What you find there, if you go slowly and let the practice deepen, is something the contemplative traditions have always described and always struggled to put into ordinary language. A space that is limitless. A space with no edges. A space that is somehow both entirely interior and strangely impersonal, as if you have stepped through your own subjectivity into something larger than it. The ancient traditions called it the ground of being, the void, the light of pure awareness, the Self behind the self.
I called it the ultra-subjective hyperspace, in many of our papers described it in detail, because that is precisely what the phenomenology shows. It is more subjective than ordinary experience, in the sense that it is closer to the bare structure of consciousness itself, stripped of objects, narratives, and the usual furniture of the mind. And it is hyperspatial, in the sense that it does not obey the geometric constraints of ordinary three-dimensional experience.
The striking thing is that you do not need exotic substances to find it. You need practice, patience, and the willingness to look at what is already there when you close your eyes and stop trying to think your way somewhere.
The phosphenes are always running. The inner light is always on. The geometry of that space is already hyperbolic, already boundless, already waiting.
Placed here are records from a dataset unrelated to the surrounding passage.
(* ===== verification/Ext4DirOps.v ===== *)
(** lwext4, directories: the part of [src/ext4_dir.c] that walks over the blocks
    of a directory: the iterator, and adding, finding and removing an entry. *)
From S2P Require Import Prelude Memory Ext4Errno Ext4Layout Ext4Super Ext4BlockGroup Ext4Dir.
From S2P Require Import Ext4Inode Ext4Store Ext4Fs Ext4Balloc Ext4File Ext4FsInode Ext4DirIdx.
#[local] Open Scope Z_scope.
#[local] Open Scope cint_scope.

Definition EXT4_FCOM_DIR_INDEX : Z := 0x0020.

(** [struct ext4_dir_iter]; the inode is that of [F]. *)
Record ext4_dir_iter := DirIter { curr_blk : ext4_block; curr_off : Z; curr : option Z }.

Definition no_block (b : ext4_block) : ext4_block := Blk 0 (b_buf b).

Section directories.
Context `{Device} `{Literals}.
#[local] Notation sb := fs_sb.

(** ** The iterator *)

(** [if (it->curr_blk.lb_id)]: the block is released; the status and the block. *)
Definition leave_block (b : ext4_block) : F (Z * ext4_block) :=
  if negb (lb_id b =? 0) then '(r, b) ← put_block b; mret (r, no_block b) else mret (EOK, b).

Definition ext4_dir_iterator_seek (it : ext4_dir_iter) (pos : Z) : F (Z * ext4_dir_iter) :=
  r ← inode_ref;
  m ← see;
  let size := ext4_inode_get_size m sb (ir_inode r) in
  let it := DirIter (curr_blk it) (curr_off it) None in
  if size <=? pos then
    '(r, b) ← leave_block (curr_blk it);
    if negb (r =? EOK) then mret (r, DirIter b (curr_off it) None)
    else mret (EOK, DirIter b pos None)
  else
    let block_size := ext4_sb_get_block_size m sb in
    let current_blk_idx := curr_off it / block_size in
    let next_blk_idx := u32 (pos / block_size) in
    '(r, it) ←
      (if (lb_id (curr_blk it) =? 0) || negb (current_blk_idx =? next_blk_idx) then
         '(r, b) ← leave_block (curr_blk it);
         let it := DirIter b (curr_off it) None in
         if negb (r =? EOK) then mret (r, it)
         else
           '(r, next_blk) ← ext4_fs_get_inode_dblk_idx next_blk_idx false;
           if negb (r =? EOK) then mret (r, it)
           else
             '(r, b) ← up (get_into true b next_blk);
             mret (r, DirIter (if negb (r =? EOK) then no_block b else b) (curr_off it) None)
       else mret (EOK, it));
    if negb (r =? EOK) then mret (r, it)
    else
      m ← see;
      let '(r, curr) := ext4_dir_iterator_set m sb (block_data (curr_blk it)) pos block_size in
      mret (r, DirIter (curr_blk it) pos curr).

Definition ext4_dir_iterator_init (pos : Z) : F (Z * ext4_dir_iter) :=
  ext4_dir_iterator_seek (DirIter EXT4_BLOCK_ZERO 0 None) pos.

(** [fuel] counts the records. *)
Fixpoint ext4_dir_iterator_next (fuel : nat) (it : ext4_dir_iter) : F (Z * ext4_dir_iter) :=
  match fuel with
  | O => crash
  | S fuel =>
      de ← need (curr it);
      m ← see;
      let skip := ext4_dir_en_get_entry_len m de in
      '(r, it) ← ext4_dir_iterator_seek it (u64 (curr_off it + skip));
      match curr it with
      | None => mret (r, it)
      | Some de =>
          m ← see;
          if negb (ext4_dir_en_get_inode m de =? 0) then mret (r, it)
          else if r =? EOK then ext4_dir_iterator_next fuel it
          else mret (r, it)
      end
  end.

Definition ext4_dir_iterator_fini (it : ext4_dir_iter) : F (Z * ext4_dir_iter) :=
  if negb (lb_id (curr_blk it) =? 0) then
    '(r, b) ← put_block (curr_blk it);
    mret (r, DirIter b (curr_off it) None)
  else mret (EOK, DirIter (curr_blk it) (curr_off it) None).

(** ** Entries *)

(** The directory is indexed. *)
Definition indexed (m : memory) (ino : Z) : bool :=
  ext4_sb_feature_com m sb EXT4_FCOM_DIR_INDEX && ext4_inode_has_flag m ino EXT4_INODE_FLAG_INDEX.

(** A damaged index is given up. *)
Definition drop_index : F unit :=
  r ← inode_ref;
  write (fun m => ext4_inode_clear_flag m (ir_inode r) EXT4_INODE_FLAG_INDEX);;
  touch.

(** [for (iblock = 0; iblock < total_blocks; ++iblock)] of [ext4_dir_add_entry];
    no status if no block has room. *)
Fixpoint add_loop (n : nat) (iblock cindex child name name_len : Z) : F (option Z) :=
  match n with
  | O => mret None
  | S n =>
      '(r, fblock) ← ext4_fs_get_inode_dblk_idx iblock false;
      if negb (r =? EOK) then mret (Some r)
      else
        '(r, block) ← take_block true fblock;
        if negb (r =? EOK) then mret (Some r)
        else
          success ← try_insert_entry block cindex child name name_len;
          '(r, _) ← put_block block;
          if negb (r =? EOK) then mret (Some r)
          else if success =? EOK then mret (Some EOK)
          else add_loop n (iblock + 1) cindex child name name_len
  end.

(** The block is emptied and gets the entry. *)
Definition fill_block (b : ext4_block) (cindex child name name_len : Z) : F unit :=
  m ← see;
  let block_size := ext4_sb_get_block_size m sb in
  let blk_en := block_data b in
  write (fun m => memset m blk_en 0 block_size);;
  (if ext4_sb_feature_ro_com m sb EXT4_FRO_COM_METADATA_CSUM then
     write_entry blk_en (u16 (block_size - sizeof_tail)) cindex child name name_len;;
     write (fun m => ext4_dir_init_entry_tail m (EXT4_DIRENT_TAIL blk_en block_size))
   else write_entry blk_en (u16 block_size) cindex child name name_len);;
  set_csum b;;
  mark b.

(** A new block with the entry and nothing else. *)
Definition add_block (cindex child name name_len : Z) : F Z :=
  '(r, fblock, _) ← ext4_fs_append_inode_dblk;
  if negb (r =? EOK) then mret r
  else
    '(r, b) ← take_block false fblock;
    if negb (r =? EOK) then mret r
    else
      fill_block b cindex child name name_len;;
      '(r, _) ← put_block b;
      mret r.

Definition total_blocks (m : memory) (ino : Z) : Z :=
  u32 (ext4_inode_get_size m sb ino / ext4_sb_get_block_size m sb).

(** The entry is for inode number [cindex], whose inode is at [child]. *)
Definition ext4_dir_add_entry (name name_len cindex child : Z) : F Z :=
  parent ← inode_ref;
  m ← see;
  r ←
    (if indexed m (ir_inode parent) then
       r ← ext4_dir_dx_add_entry cindex child name name_len;
       if negb (r =? EXT4_ERR_BAD_DX_DIR) then mret (Some r) else drop_index;; mret None
     else mret None);
  match r with
  | Some r => mret r
  | None =>
      m ← see;
      r ← add_loop (Z.to_nat (total_blocks m (ir_inode parent))) 0 cindex child name name_len;
      match r with
      | Some r => mret r
      | None => add_block cindex child name name_len
      end
  end.

(** [struct ext4_dir_search_result] *)
Record ext4_dir_search_result := Found { sr_block : ext4_block; sr_dentry : option Z }.
Definition nothing : ext4_dir_search_result := Found EXT4_BLOCK_ZERO None.

Fixpoint search_blocks (n : nat) (iblock name name_len : Z) : F (Z * ext4_dir_search_result) :=
  match n with
  | O => mret (ENOENT, nothing)
  | S n =>
      '(r, fblock) ← ext4_fs_get_inode_dblk_idx iblock false;
      if negb (r =? EOK) then mret (r, nothing)
      else
        '(r, b) ← take_block true fblock;
        if negb (r =? EOK) then mret (r, nothing)
        else
          '(r, res_entry) ← find_in_block b name_len name;
          if r =? EOK then mret (EOK, Found b (Some res_entry))
          else
            '(r, _) ← put_block b;
            if negb (r =? EOK) then mret (r, nothing) else search_blocks n (iblock + 1) name name_len
  end.

(** [fuel] counts the blocks that an index leads to. *)
Definition ext4_dir_find_entry (fuel : nat) (name name_len : Z) : F (Z * ext4_dir_search_result) :=
  parent ← inode_ref;
  m ← see;
  r ←
    (if indexed m (ir_inode parent) then
       '(r, result) ← ext4_dir_dx_find_entry fuel name_len name;
       if negb (r =? EXT4_ERR_BAD_DX_DIR) then
         mret (Some (r, match result with Some (b, de) => Found b (Some de) | None => nothing end))
       else drop_index;; mret None
     else mret None);
  match r with
  | Some r => mret r
  | None =>
      m ← see;
      search_blocks (Z.to_nat (total_blocks m (ir_inode parent))) 0 name name_len
  end.

Definition ext4_dir_destroy_result (result : ext4_dir_search_result) : F Z :=
  if negb (lb_id (sr_block result) =? 0) then '(r, _) ← put_block (sr_block result); mret r else mret EOK.

Definition ext4_dir_remove_entry (fuel : nat) (name name_len : Z) : F Z :=
  parent ← inode_ref;
  m ← see;
  if negb (ext4_inode_is_type m sb (ir_inode parent) EXT4_INODE_MODE_DIRECTORY) then mret ENOTDIR
  else
    '(rc, result) ← ext4_dir_find_entry fuel name name_len;
    if negb (rc =? EOK) then mret rc
    else
      dentry ← need (sr_dentry result);
      m ← see;
      m' ← need (remove_found (dir_fuel m) m sb (ir_index parent) (ir_inode parent) (block_data (sr_block result)) dentry);
      write (fun _ => m');;
      mark (sr_block result);;
      ext4_dir_destroy_result result.
End directories.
What changes with practice is simply this: you learn to see it.
From from Gómez-Emilsson to our work
A researcher at the Qualia Research Institute recently mapped the geometry of extreme psychedelic states with unusual precision. What he found was that as altered states deepen, the inner visual field moves through recognisable stages: first simple geometric shimmer, then interlocking symmetrical patterns of extraordinary complexity, then full immersion in a space that feels enclosed yet boundless, populated by presences and structured by an architecture that no ordinary room could contain.
What strikes me about this progression is how precisely it mirrors what happens in deep phosphene meditation, without any substance at all. The entry-level phosphene field, with its pulsing symmetries and geometric tilings, corresponds exactly to what he calls the Chrysanthemum.
The portal stage, where the flat field opens into depth and you find yourself moving through tunnels of expanding light, corresponds to his Waiting Room.
The geometry he describes mathematically as hyperbolic, space that keeps expanding faster than you can reach its edges, is what I experience phenomenologically as the ultra-subjective hyperspace.
We are describing the same territory from different directions. The critical difference is this: his map was drawn from the outside, from trip reports, from doses and algorithms.
The yoga of inner light draws the same map from the inside, through practice, through training, through the slow cultivation of a capacity that your nervous system already possesses. No substance required anymore. Just attention, patience, and the willingness to follow the light that is already there. But for those with an inner eye that is still not exercised, some substances might enhance the capacity to see. There is no contradiction.